Sta per lasciare il Sistema Solare

17 giugno, 11:33
Interpretazione artistica delle sonde Voyager 1 e 2 ai confini del Sistema Solare (fonte: NASA/JPL-Caltech) Interpretazione artistica delle sonde Voyager 1 e 2 ai confini del Sistema Solare (fonte: NASA/JPL-Caltech)

La storica sonda Voyager 1 della Nasa sta per varcare i confini del Sistema Solare, diventando così il primo veicolo costruito dall'uomo a entrare nello spazio interstellare.
A rivelare lo storico e ormai imminente sconfinamento è la registrazione, da parte degli strumenti della sonda, di segnali completamente nuovi che provengono dal flusso di particelle cosmiche. Le variazioni registrate recentemente che testimoniano un drastico cambiamento rispetto alla situazione rilevata finora all'interno del Sistema Solare.

Lanciata con la gemella Voyager 2 nel 1977, la sonda Voyager 1 si trova ora in una regione dello spazio nella quale sta registrando un incremento vertiginoso dell'intensità delle particelle cariche che provengono dall'esterno del Sistema Solare e che sono state generate dall'esplosione di supernovae.
''Dal gennaio 2009 al gennaio 2012 c'è stato un graduale aumento del 25% dei raggi cosmici galattici incontrati da Voyager'', osserva Ed Stone, responsabile della missione Voyager presso il California Institute of Technology (CalTech) di Pasadena. ''Più di recente, abbiamo osservato una rapida escalation in quella parte dello spettro energetico. A partire dal 7 maggio - aggiunge - i raggi cosmici sono aumentati del 5% in una settimana e del 9% in un mese''.

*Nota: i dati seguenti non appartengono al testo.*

(* ===== verification/MessageParser.v ===== *)
(** * MessageParser: message parsers on both sides of their interface

    The host's handle ([pj_plugins/include/pj_plugins/host/message_parser_handle.hpp]), the base class of plugins with its
    trampolines ([pj_plugins/sdk/message_parser_plugin_base.hpp], [sdk/detail/message_parser_trampolines.hpp]) and the structs between
    them ([pj_base/parser_functional_protocol.h], [parser_route_claims_protocol.h], [message_parser_protocol.h]).

    A plugin that parses calls the host's sink back.  A [Provider] is what it does: it calls the sink and goes on
    with the answer, or returns.  Any provider may be behind the handle; the trampolines of the base class are
    providers.  An error is [None] where the caller passes no struct for it; its extended payload is null throughout.
    The anchors that keep buffers alive are shared pointers of the C++ library: objects are modelled by their bytes.
    A handle that is not valid, and a null context in a slot that uses it, are undefined behaviour.
    Not modelled: exhausted memory, the layout of the class for hosts before 0.21. *)

From stdpp Require Import base gmap list.
From S2P Require Import Prelude Text TypeTree ClaimCatalog ProtobufWire BuiltinCodec MessageCodecs SensorCodecs PointCodecs SceneCodecs ImportJob ServiceRegistry ModuleAbi ParserCore ModuleRuntime ModuleContract.

(** ** Errors across the interface *)

(** [PJ_error_t], with the texts of its fields. *)
Record ParserError : Set := mkParserError { pe_code : Z; pe_texts : PjError; pe_kind : string }.

Notation OutError := (option ParserError).

Definition PJ_ERROR_KIND_MAX : nat := 32.
Definition PJ_PARSER_ERROR_KIND_DATA_ERROR : string := "pj.parser.data_error".
Definition PJ_PARSER_ERROR_KIND_SINK_REJECTED : string := "pj.parser.sink_rejected".
Definition PJ_PARSER_ERROR_KIND_CONTRACT_VIOLATION : string := "pj.parser.contract_violation".

(** [PJ_error_t err{}] *)
Definition zero_error : ParserError := mkParserError 0 (mkPjError "" "") "".

(** [fillError] *)
Definition storeError (code : Z) (domain message : string) (out : OutError) : OutError :=
  match out with Some _ => Some (mkParserError code (fillError domain message) "") | None => None end.

Definition setExtended (kind : string) (out : OutError) : OutError :=
  match out with Some e => Some (mkParserError (pe_code e) (pe_texts e) (setErrorField PJ_ERROR_KIND_MAX kind)) | None => None end.

Definition storeErrorKind (code : Z) (domain message kind : string) (out : OutError) : OutError :=
  setExtended kind (storeError code domain message out).

Definition fillContractViolation (message : string) (out : OutError) : OutError :=
  setExtended PJ_PARSER_ERROR_KIND_CONTRACT_VIOLATION (storeError 2 "host" message out).

Definition error_text (out : OutError) : string := errorToString (pe_texts (default zero_error out)).

(** ** Scalar values *)

(** [ValueRef]; a number is its value, of a floating-point type its bits, of [bool] 0 or 1. *)
Inductive ValueRef : Set :=
  | NullValue
  | TypedNull (type : PrimitiveType)
  | NumberValue (type : PrimitiveType) (v : Z)
  | StringValue (s : bytes).

Definition isNull (v : ValueRef) : bool := match v with NullValue | TypedNull _ => true | _ => false end.

Definition value_type (v : ValueRef) : PrimitiveType :=
  match v with NullValue => kUnspecified | TypedNull t => t | NumberValue t _ => t | StringValue _ => kString end.

(** The values of the enumeration, also those of [PJ_primitive_type_t]. *)
Definition toAbiType (t : PrimitiveType) : Z :=
  match t with
  | kFloat32 => 0 | kFloat64 => 1 | kInt8 => 2 | kInt16 => 3 | kInt32 => 4 | kInt64 => 5 | kUint8 => 6 | kUint16 => 7
  | kUint32 => 8 | kUint64 => 9 | kBool => 10 | kString => 11 | kUnspecified => 255
  end.

(** [PJ_scalar_value_data_t]: zeroed, or the member of the type. *)
Inductive ScalarData : Set :=
  | Zeroed
  | Member (type : PrimitiveType) (v : Z)
  | MemberString (s : ByteView).

Record PjScalarValue : Set := mkScalarValue { sv_type : Z; sv_data : ScalarData }.

Definition toAbiScalar (v : ValueRef) : PjScalarValue :=
  mkScalarValue (toAbiType (value_type v))
    (match v with
     | NullValue | TypedNull _ => Zeroed
     | NumberValue t n => Member t n
     | StringValue s => MemberString (bytes_view s)
     end).

Record NamedFieldValue : Set := mkNamedField { nf_name : bytes; nf_value : ValueRef }.
Record PjNamedFieldValue : Set := mkPjNamedField { pnf_name : ByteView; pnf_is_null : bool; pnf_value : PjScalarValue }.

Definition toAbiNamed (fields : list NamedFieldValue) : list PjNamedFieldValue :=
  map (fun f => mkPjNamedField (bytes_view (nf_name f)) (isNull (nf_value f)) (toAbiScalar (nf_value f))) fields.

Record ScalarRecord : Set := mkScalarRecord { sr_ts : option Z; sr_fields : list NamedFieldValue }.
Record ObjectRecord : Type := mkObjectRecord { or_ts : option Z; or_object : BuiltinObject }.

(** ** Providers and sinks *)

(** The arguments of [accept_record]: the fields are an array, [None] when null, and a count. *)
Record ScalarCall : Set := mkScalarCall {
  sc_has_timestamp : bool; sc_timestamp_ns : Z; sc_fields : option (list PjNamedFieldValue); sc_count : Z }.

(** The arguments of [accept_object], and what [accept_object_spliced] has besides. *)
Record CompleteCall : Set := mkCompleteCall {
  cc_has_timestamp : bool; cc_timestamp_ns : Z; cc_object_type : Z; cc_wire : ByteView }.

Inductive ObjectCall : Set :=
  | Complete (c : CompleteCall)
  | Spliced (c : CompleteCall) (splice_field_number input_offset input_length : Z).

(** What a plugin does in [parse_scalars] or [parse_object]: a call of the sink with its context, or with null ([ctx]), or a
    return of [R]. *)
Inductive Provider (C R : Type) : Type :=
  | Emit (ctx : bool) (out : OutError) (call : C) (go_on : bool * OutError -> Provider C R)
  | Return (r : R).
Arguments Emit {C R} _ _ _ _.
Arguments Return {C R} _.

Section Run.
Context {C R S : Type} (sink : bool -> OutError -> C -> S -> S * (bool * OutError)).

Fixpoint run_provider (p : Provider C R) (s : S) : S * R :=
  match p with
  | Return r => (s, r)
  | Emit ctx out call go_on => let '(s, answer) := sink ctx out call s in run_provider (go_on answer) s
  end.

(** The calls that are made, in order. *)
Fixpoint provider_calls (p : Provider C R) (s : S) : list (bool * C) :=
  match p with
  | Return _ => []
  | Emit ctx out call go_on => let '(s, answer) := sink ctx out call s in (ctx, call) :: provider_calls (go_on answer) s
  end.

Lemma run_emit ctx out call go_on s s' answer :
  sink ctx out call s = (s', answer) ->
  run_provider (Emit ctx out call go_on) s = run_provider (go_on answer) s' /\
  provider_calls (Emit ctx out call go_on) s = (ctx, call) :: provider_calls (go_on answer) s'.
Proof. intros E. cbn [run_provider provider_calls]. by rewrite E. Qed.
End Run.

(** The timestamp of a record, if it has one. *)
Definition record_ts (has_timestamp : bool) (timestamp_ns : Z) : option Z := if has_timestamp then Some timestamp_ns else None.

(** ** The host's sinks *)

Section ScalarSink.
Context {S : Type} (sink : option Z -> list PjNamedFieldValue -> S -> S * calls (Expected unit)).

Definition call_fields (c : ScalarCall) : list PjNamedFieldValue :=
  match sc_fields c with Some l => take (Z.to_nat (sc_count c)) l | None => [] end.

(** The answer once the embedding host's function ran. *)
Definition scalar_reply (called : calls (Expected unit)) (out : OutError) : bool * OutError :=
  match called with
  | inl (Ok _) => (true, out)
  | inl (Err error) => (false, storeError 1 "host" error out)
  | inr (Some what) => (false, storeError 1 "host" ("scalar sink threw: " +:+ what) out)
  | inr None => (false, storeError 1 "host" "unknown exception in scalar sink" out)
  end.

Definition null_fields (c : ScalarCall) : bool := match sc_fields c with None => negb (sc_count c =? 0) | Some _ => false end.

(** [acceptScalarRecord]; the state is the embedding host's and the number of calls. *)
Definition acceptScalarRecord (ctx : bool) (out : OutError) (c : ScalarCall) (state : S * Z) : (S * Z) * (bool * OutError) :=
  if negb ctx then (state, (false, storeError 2 "host" "scalar callback received invalid context" out))
  else
    let '(s, call_count) := state in
    let call_count := wrap 32 (call_count + 1) in
    if negb (call_count =? 1)
    then ((s, call_count), (false, storeError 2 "host" "functional parser emitted more than one scalar record" out))
    else if null_fields c
    then ((s, call_count), (false, storeError 2 "host" "scalar callback received invalid fields" out))
    else
      let '(s, called) := sink (record_ts (sc_has_timestamp c) (sc_timestamp_ns c)) (call_fields c) s in
      ((s, call_count), scalar_reply called out).

Lemma accept_scalar_first out c s :
  null_fields c = false ->
  acceptScalarRecord true out c (s, 0)
  = let '(s, called) := sink (record_ts (sc_has_timestamp c) (sc_timestamp_ns c)) (call_fields c) s in ((s, 1), scalar_reply called out).
Proof.
  intros Hn. unfold acceptScalarRecord. rewrite Hn. by destruct (sink _ _ s).
Qed.
End ScalarSink.

Record ObjectSinkState : Type := mkObjectSinkState {
  os_record : option ObjectRecord; os_input_payload : ByteView; os_expected_object_type : option Z; os_call_count : Z }.

Definition os_counted (s : ObjectSinkState) : ObjectSinkState :=
  mkObjectSinkState (os_record s) (os_input_payload s) (os_expected_object_type s) (wrap 32 (os_call_count s + 1)).

Definition os_recorded (r : ObjectRecord) (s : ObjectSinkState) : ObjectSinkState :=
  mkObjectSinkState (Some r) (os_input_payload s) (os_expected_object_type s) (os_call_count s).

(** [validateExpectedObjectType]: without a classification, or with that of no object, any type goes. *)
Definition expects (expected : option Z) (object_type : Z) : bool :=
  match expected with Some t => (t =? 0) || (t =? object_type) | None => true end.

Definition wrong_type : string := "functional parser emitted an object type that differs from the bound classification".

Definition unreadable (wire : ByteView) : bool :=
  match bv_data wire with None => negb (bv_size wire =? 0) | Some _ => false end.

(** A first call with context, judged: the object, or the violation of the contract. *)
Definition judge_complete (expected : option Z) (c : CompleteCall) : Expected BuiltinObject :=
  if unreadable (cc_wire c) then Err "object callback received invalid canonical wire bytes"
  else if negb (expects expected (cc_object_type c)) then Err wrong_type
  else if bv_size (cc_wire c) >? size_max then Err "canonical object wire exceeds the host size range"
  else deserializeBuiltinObject (cc_object_type c) (view_bytes (cc_wire c)).

Definition object_record (c : CompleteCall) (object : BuiltinObject) : ObjectRecord :=
  mkObjectRecord (record_ts (cc_has_timestamp c) (cc_timestamp_ns c)) object.

(** [acceptObject] *)
Definition acceptObject (ctx : bool) (out : OutError) (c : CompleteCall) (s : ObjectSinkState) : ObjectSinkState * (bool * OutError) :=
  if negb ctx then (s, (false, storeError 2 "host" "object callback received invalid context" out))
  else
    let s := os_counted s in
    if negb (os_call_count s =? 1)
    then (s, (false, storeError 2 "host" "functional parser emitted more than one canonical object" out))
    else
      match judge_complete (os_expected_object_type s) c with
      | Err violation => (s, (false, fillContractViolation violation out))
      | Ok object => (os_recorded (object_record c object) s, (true, out))
      end.

(** The bytes of the payload that a splice names. *)
Definition payload_range (payload : ByteView) (offset len : Z) : bytes :=
  take (Z.to_nat len) (drop (Z.to_nat offset) (view_bytes payload)).
Lemma sys_days_inj d1 d2 : ymd_ok d1 = true -> ymd_ok d2 = true -> sys_days d1 = sys_days d2 -> d1 = d2.
Proof.
  intros H1 H2 E. pose proof (day_of_year_range _ H1) as R1. pose proof (day_of_year_range _ H2) as R2.
  assert (days_before_year (year d1) + day_of_year d1 = days_before_year (year d2) + day_of_year d2) as Ed
    by (unfold sys_days, day_of_year in *; lia).
  assert (forall a b, days_before_year (year a) + day_of_year a = days_before_year (year b) + day_of_year b ->
    0 <= day_of_year a < year_days (year a) -> 0 <= day_of_year b -> year b <= year a) as Hy.
  { intros a b Hab Ra Rb. destruct (Z_le_gt_dec (year b) (year a)) as [|H]; [done|].
    pose proof (days_before_mono (year a + 1) (year b) ltac:(lia)) as Hm. rewrite days_before_next in Hm. lia. }
  assert (year d1 = year d2) as Ey by (pose proof (Hy d1 d2 Ed R1 ltac:(lia)); pose proof (Hy d2 d1 (eq_sym Ed) R2 ltac:(lia)); lia).
  rewrite Ey in Ed. clear Hy R1 R2 E. apply ymd_ok_spec in H1 as [Hm1 Hd1], H2 as [Hm2 Hd2].
  assert (forall a b, day_of_year a = day_of_year b -> year a = year b -> 1 <= month a -> month b <= 12 -> 1 <= day b ->
    day a <= last_day (year a) (month a) -> month b <= month a) as Hm.
  { intros a b Hab Hyab Ha Hb Hdb Hda. destruct (Z_le_gt_dec (month b) (month a)) as [|H]; [done|].
    pose proof (zsum_take_mono _ (S (Z.to_nat (month a - 1))) (Z.to_nat (month b - 1)) (months_nonneg (year a)) ltac:(lia)) as Hs.
    rewrite zsum_take_S in Hs. fold (last_day (year a) (month a)) in Hs. unfold day_of_year in Hab. rewrite <-Hyab in Hab. lia. }
  assert (month d1 = month d2) as Em.
  { pose proof (Hm d1 d2 ltac:(lia) Ey ltac:(lia) ltac:(lia) ltac:(lia) ltac:(lia)).
    pose proof (Hm d2 d1 ltac:(lia) (eq_sym Ey) ltac:(lia) ltac:(lia) ltac:(lia) ltac:(lia)). lia. }
  destruct d1 as [y1 m1 a1], d2 as [y2 m2 a2]. unfold day_of_year in Ed. cbn in *. subst y2 m2. f_equal. lia.
Qed.

(** Dates and day numbers are in bijection, day after day. *)
Lemma civil_days d : ymd_ok d = true -> year_month_day (sys_days d) = d.
Proof.
  intros H. destruct (year_month_day_spec (sys_days d)) as [Hok Hs]. by apply sys_days_inj.
Qed.

(** ** ISO 8601 texts *)

Inductive zone : Set :=
  | ZoneNone | ZoneUtc
  | ZoneOffset (negative : bool) (hours : Z) (minutes : option (bool * Z)).   (** with a colon or without *)

Record iso : Set := mkIso { i_date : ymd; i_hour : Z; i_minute : Z; i_second : Z; i_fraction : option bytes; i_zone : zone }.

Definition zone_text (z : zone) : bytes :=
  match z with
  | ZoneNone => []
  | ZoneUtc => str "Z"
  | ZoneOffset negative h m =>
    (if negative then ch "-" else ch "+") :: pad 2 h ++
    match m with Some (colon, m) => (if colon : bool then str ":" else []) ++ pad 2 m | None => [] end
  end.

Definition zone_ok (z : zone) : Prop :=
  match z with
  | ZoneOffset _ h m => 0 <= h <= 23 /\ match m with Some (_, m) => 0 <= m <= 59 | None => True end
  | _ => True
  end.

(** Seconds east of UTC. *)
Definition zone_offset (z : zone) : Z :=
  match z with
  | ZoneOffset negative h m =>
    (if negative then -1 else 1) * (h * 3600 + match m with Some (_, m) => m | None => 0 end * 60)
  | _ => 0
  end.

Definition fraction_text (f : option bytes) : bytes := match f with Some ds => ch "." :: ds | None => [] end.

Definition fraction_ok (f : option bytes) : Prop :=
  match f with Some ds => (1 <= length ds <= 9)%nat /\ forallb isAsciiDigit ds = true | None => True end.

Definition fraction_ns (f : option bytes) : Z :=
  match f with Some ds => default 0 (digits_value 0 ds) * 10 ^ Z.of_nat (9 - length ds) | None => 0 end.

Definition clock_text (h m s : Z) : bytes := pad 2 h ++ ch ":" :: pad 2 m ++ ch ":" :: pad 2 s.

Definition iso_text (w : iso) : bytes :=
  pad 4 (year (i_date w)) ++ ch "-" :: pad 2 (month (i_date w)) ++ ch "-" :: pad 2 (day (i_date w)) ++ ch "T" ::
  clock_text (i_hour w) (i_minute w) (i_second w) ++ fraction_text (i_fraction w) ++ zone_text (i_zone w).

Definition iso_ok (w : iso) : Prop :=
  0 <= year (i_date w) <= 9999 /\ ymd_ok (i_date w) = true /\ 0 <= i_hour w <= 23 /\ 0 <= i_minute w <= 59 /\
  0 <= i_second w <= 59 /\ fraction_ok (i_fraction w) /\ zone_ok (i_zone w).

(** The instant it names, in nanoseconds since 1970. *)
Definition instant (w : iso) : Z :=
  (sys_days (i_date w) * 86400 + i_hour w * 3600 + i_minute w * 60 + i_second w - zone_offset (i_zone w)) * 1000000000
  + fraction_ns (i_fraction w).

(** A text without a digit at its start. *)
Definition no_digit (t : bytes) : bool := match t with c :: _ => negb (isAsciiDigit c) | [] => true end.

Lemma fraction_loop_sound t : forall n acc n' v rest,
  (n <= 9)%nat -> fraction_loop t n acc = Some (n', v, rest) ->
  exists ds, t = ds ++ rest /\ digits_value acc ds = Some v /\ n' = (n + length ds)%nat /\ (n' <= 9)%nat.
Proof.
  induction t as [|c t IH]; intros n acc n' v rest Hn; cbn [fraction_loop].
  - intros [= <- <- <-]. exists []. split_and!; [done|done|cbn; lia|lia].
  - destruct (isAsciiDigit c) eqn:Ec.
    + destruct (9 <=? n)%nat eqn:E9; [done|]. apply Nat.leb_gt in E9. intros H. apply IH in H as (ds & -> & Hv & -> & Hl); [|lia].
      exists (c :: ds). cbn [digits_value length app]. rewrite Ec. split_and!; [done|done|lia|lia].
    + intros [= <- <- <-]. exists []. split_and!; [done|done|cbn; lia|lia].
Qed.

Lemma fraction_loop_complete ds : forall n acc v rest,
  (n + length ds <= 9)%nat -> digits_value acc ds = Some v -> no_digit rest = true ->
  fraction_loop (ds ++ rest) n acc = Some ((n + length ds)%nat, v, rest).
Proof.
  induction ds as [|c ds IH]; intros n acc v rest Hl; cbn [digits_value length app].
  - intros [= ->] Hr. rewrite Nat.add_0_r. destruct rest as [|c rest]; [done|]. cbn in Hr |- *.
    by destruct (isAsciiDigit c).
  - cbn [fraction_loop]. destruct (isAsciiDigit c); [|done]. cbn [length] in Hl. intros Hv Hr.
    assert (9 <=? n = false)%nat as -> by (apply Nat.leb_gt; lia). rewrite (IH (S n) _ v) by (done || lia). do 3 f_equal. lia.
Qed.

Lemma digits_value_some t acc : forallb isAsciiDigit t = true -> exists v, digits_value acc t = Some v.
Proof.
  revert acc. induction t as [|c t IH]; intros acc; cbn; [eauto|]. destruct (isAsciiDigit c); [|done]. apply IH.
Qed.

Lemma parse_fraction_sound t ns rest :
  parse_fraction t = Some (ns, rest) -> exists f, fraction_ok f /\ t = fraction_text f ++ rest /\ ns = fraction_ns f.
Proof.
  unfold parse_fraction. destruct t as [|c t]; [intros [= <- <-]; by exists None|].
  destruct (byte_eqb c (ch ".")) eqn:E; [|intros [= <- <-]; by exists None]. apply byte_eqb_eq in E as ->.
  destruct (fraction_loop t 0 0) as [[[[|n] v] r]|] eqn:Ef; [done| |done]. intros [= <- <-].
  apply fraction_loop_sound in Ef as (ds & -> & Hv & Hn & Hl); [|lia]. cbn [Nat.add] in Hn. exists (Some ds).
  cbn [fraction_ok fraction_text fraction_ns]. rewrite Hv, <-Hn. split_and!; [lia|lia|exact (digits_value_digits _ _ _ Hv)|done|done].
Qed.

Lemma parse_fraction_complete f rest :
  fraction_ok f -> no_digit rest = true -> (f = None -> char_is rest 0 (ch ".") = false) ->
  parse_fraction (fraction_text f ++ rest) = Some (fraction_ns f, rest).
Proof.
  destruct f as [ds|]; cbn [fraction_ok fraction_text fraction_ns app].
  - intros [Hl Hd] Hr _. cbn [parse_fraction]. rewrite byte_eqb_refl. destruct (digits_value_some ds 0 Hd) as [v Hv].
    rewrite (fraction_loop_complete ds 0 0 v) by (done || lia). rewrite Hv. cbn [Nat.add]. by destruct (length ds); [lia|].
  - intros _ _ Hr. specialize (Hr eq_refl). destruct rest as [|c rest]; [done|]. cbn in Hr |- *. by rewrite Hr.
Qed.

Lemma two_digits t v : length t = 2%nat -> digits_value 0 t = Some v -> t = pad 2 v /\ 0 <= v < 100.
Proof.
  intros Hl H. destruct (digits_padded t v) as [E Hb]; [by destruct t|done|]. rewrite Hl in E, Hb. done.
Qed.

Lemma fixed_two t v :
  parseFixedDigits t 0 2 = Some v -> t = pad 2 v ++ drop 2 t /\ 0 <= v < 100.
Proof.
  unfold parseFixedDigits. destruct (length t <? 0 + 2)%nat eqn:El; [done|]. apply Nat.ltb_ge in El. rewrite drop_0.
  intros H. destruct (two_digits (take 2 t) v) as [E Hv]; [rewrite length_take; lia|done|]. split; [|done].
  by rewrite <-E, take_drop.
Qed.

Lemma fixed_pad v rest : 0 <= v < 100 -> parseFixedDigits (pad 2 v ++ rest) 0 2 = Some v /\ drop 2 (pad 2 v ++ rest) = rest.
Proof.
  intros Hv. assert (length (pad 2 v) = 2%nat) as Hl by (apply pad_length; lia). unfold parseFixedDigits.
  rewrite length_app, Hl. assert (2 + length rest <? 0 + 2 = false)%nat as -> by (apply Nat.ltb_ge; lia).
  rewrite drop_0, (take_app_length' (pad 2 v)), (drop_app_length' (pad 2 v)) by done.
  split; [apply pad_value; lia|done].
Qed.

Lemma pad_head_digit w v : (0 < w)%nat -> 0 <= v < 10 ^ Z.of_nat w ->
  exists c t, pad w v = c :: t /\ isAsciiDigit c = true.
Proof.
  intros Hw Hv. pose proof (pad_length w v Hw Hv) as Hl. pose proof (digits_value_digits 0 (pad w v) v (pad_value w v ltac:(lia))) as Hd.
  destruct (pad w v) as [|c t]; [cbn in Hl; lia|]. cbn in Hd. apply andb_prop in Hd as [Hd _]. eauto.
Qed.

Lemma parse_zone_sound t off :
  parse_zone t = Some (off, []) -> exists z, zone_ok z /\ t = zone_text z /\ off = zone_offset z.
Proof.
  unfold parse_zone. destruct t as [|c t]; [intros [= <-]; by exists ZoneNone|].
  destruct (byte_eqb c (ch "Z")) eqn:Ez; [apply byte_eqb_eq in Ez as ->; intros [= <- ->]; by exists ZoneUtc|].
  destruct (byte_eqb c (ch "+") || byte_eqb c (ch "-")) eqn:Es; [|by intros [= _ ?]].
  destruct (parseFixedDigits t 0 2) as [h|] eqn:Eh; [|done]. apply fixed_two in Eh as [Ht Hh].
  assert (c = if byte_eqb c (ch "-") then ch "-" else ch "+") as Hc.
  { destruct (byte_eqb c (ch "-")) eqn:Em; [by apply byte_eqb_eq in Em|]. rewrite orb_false_r in Es. by apply byte_eqb_eq in Es. }
  set (neg := byte_eqb c (ch "-")) in *. destruct (drop 2 t) as [|d r].
  - destruct ((h >? 23) || (0 >? 59)) eqn:El; [done|]. intros [= <-]. exists (ZoneOffset neg h None).
    cbn [zone_ok zone_text zone_offset]. split; [split; [blia|done]|split; [|by destruct neg]].
    rewrite Hc at 1. rewrite Ht at 1. by destruct neg.
  - set (r' := if byte_eqb d (ch ":") then r else d :: r).
    destruct (parseFixedDigits r' 0 2) as [m|] eqn:Em; [|done]. apply fixed_two in Em as [Hr Hm].
    destruct ((h >? 23) || (m >? 59)) eqn:El; [done|]. intros [= <- E]. rewrite E, app_nil_r in Hr.
    exists (ZoneOffset neg h (Some (byte_eqb d (ch ":"), m))). cbn [zone_ok zone_text zone_offset].
    split; [split; blia|split; [|by destruct neg]]. rewrite Hc at 1. rewrite Ht at 1. do 2 f_equal.
    unfold r' in Hr. destruct (byte_eqb d (ch ":")) eqn:Ed; [apply byte_eqb_eq in Ed as ->|]; by rewrite Hr.
Qed.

Gli esperti Nasa prospettano a breve l'inizio di questa nuova era dell'esplorazione spaziale e in queste settimane stanno febbrilmente analizzando i dati inviati dalla sonda per riconoscere i segnali che annunceranno il passaggio del confine.
Innanzitutto si attendono che gli strumenti della Voyager 1 registrino un repentino crollo delle particelle energetiche generate all'interno dell'eliosfera, ovvero nella regione dello spazio simile ad una bolla e che costituisce il limiti massimo fino al quale il Sole arriva a spingere le sue particelle cariche. Fino a questo momento Voyager ha registrato solo un lento declino.
Un altro segnale atteso riguarda invece il cambio di direzione delle linee del campo magnetico che circonda la sonda. Se all'interno dell'eliosfera queste linee vanno da Est verso Ovest, nello spazio interstellare dovrebbero orientarsi in direzione Nord-Sud.